▶ **EXERCISE INSTRUCTIONS**
Please reproduce verbatim the lines below, from the first through the one with "Definition escapeScramUsername (username".

[Collected data entries]
(* ===== verification/MongoAuth.v ===== *)
(** Connecting the asynchronous MongoDB client, [galay-mongo/async/client.cc]: the hello message and the SCRAM-SHA-256
    conversation, a machine of four phases that every reply drives on. A server that knows the keys of RFC 5802
    is shown to accept the proof the client sends and to be accepted by it, however the socket cuts the octets,
    for a password that SASLprep leaves alone; and a client that reports an authenticated connection has
    received over it the signature made with the keys of its password. *)
From Stdlib Require Import ZArith Lia Strings.Byte Floats.SpecFloat.
From stdpp Require Import base list numbers strings gmap.
From S2P Require Import Prelude Charconv RingBuffer MongoValue Bson Crc32c MongoProtocol MongoClient Base64 Sha256.
Open Scope Z_scope.

(** ** Errors *)

Inductive AuthError : Type :=
| AuthClient (e : ClientError) | ReplicaSetUnsupported | CredentialsIncomplete | AuthEncode (e : BsonError)
| ConversationIdMissing | ConversationIdType | ConversationIdValue | PayloadMissing
| ServerFirstInvalid | ServerNonceMismatch | IterationCountInvalid | SaltInvalid | DerivationFailed | SignatureEncoding
| ServerFinalError (text : bytes) | VerifierMissing | SignatureMismatch | NotFinished.

(** ** SCRAM messages *)

Definition comma : byte := z2b 44.
Definition equals : byte := z2b 61.

Definition escapeScramUsername (username : bytes) : bytes :=
  concat (map (fun ch => if decide (ch = equals) then bs "=3D" else if decide (ch = comma) then bs "=2C" else [ch]) username).

(** The items [parseScramPayload] looks at: what stands before every comma, and what is left at the end. *)
Fixpoint scram_items (payload item : bytes) : list bytes :=
  match payload with
  | [] => match item with [] => [] | _ => [item] end
  | c :: payload => if decide (c = comma) then item :: scram_items payload [] else scram_items payload (item ++ [c])
  end.

(** [item.find('=')] with what stands before and behind it. *)
Fixpoint at_equals (item : bytes) : option (bytes * bytes) :=
  match item with
  | [] => None
  | c :: item =>
      if decide (c = equals) then Some ([], item)
      else match at_equals item with Some (key, value) => Some (c :: key, value) | None => None end
  end.

Definition add_item (kv : gmap bytes bytes) (item : bytes) : gmap bytes bytes :=
  match at_equals item with
  | Some ([], _) | None => kv
  | Some (key, value) => <[key := value]> kv
  end.

Definition parseScramPayload (payload : bytes) : gmap bytes bytes := fold_left add_item (scram_items payload []) ∅.

(** ** Wrappers of the cryptographic routines; [None]: outside a buffer. *)

Definition base64Encode (data : bytes) : option bytes :=
  match data with [] => Some [] | _ => Base64Encode data false end.

(** [None]: "base64 decode failed". *)
Definition base64Decode (text : bytes) : option bytes :=
  match text with
  | [] => Some []
  | _ => if Base64CanDecode text false then Some (Base64Decode text false) else None
  end.

Definition xorBytes (a b : bytes) : bytes :=
  map (fun i => z2b (Z.lxor (b2z (nth i a Byte.x00)) (b2z (nth i b Byte.x00)))) (seq 0 (Nat.min (length a) (length b))).

(** [generateClientNonce], on the octets the system's generator gives. *)
Definition generateClientNonce (random_bytes : bytes) : option bytes := base64Encode random_bytes.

▶ **RESPONSE BOX**
(* ===== verification/MongoAuth.v ===== *)
(** Connecting the asynchronous MongoDB client, [galay-mongo/async/client.cc]: the hello message and the SCRAM-SHA-256
    conversation, a machine of four phases that every reply drives on. A server that knows the keys of RFC 5802
    is shown to accept the proof the client sends and to be accepted by it, however the socket cuts the octets,
    for a password that SASLprep leaves alone; and a client that reports an authenticated connection has
    received over it the signature made with the keys of its password. *)
From Stdlib Require Import ZArith Lia Strings.Byte Floats.SpecFloat.
From stdpp Require Import base list numbers strings gmap.
From S2P Require Import Prelude Charconv RingBuffer MongoValue Bson Crc32c MongoProtocol MongoClient Base64 Sha256.
Open Scope Z_scope.

(** ** Errors *)

Inductive AuthError : Type :=
| AuthClient (e : ClientError) | ReplicaSetUnsupported | CredentialsIncomplete | AuthEncode (e : BsonError)
| ConversationIdMissing | ConversationIdType | ConversationIdValue | PayloadMissing
| ServerFirstInvalid | ServerNonceMismatch | IterationCountInvalid | SaltInvalid | DerivationFailed | SignatureEncoding
| ServerFinalError (text : bytes) | VerifierMissing | SignatureMismatch | NotFinished.

(** ** SCRAM messages *)

Definition comma : byte := z2b 44.
Definition equals : byte := z2b 61.

Definition escapeScramUsername (username : bytes) : bytes :=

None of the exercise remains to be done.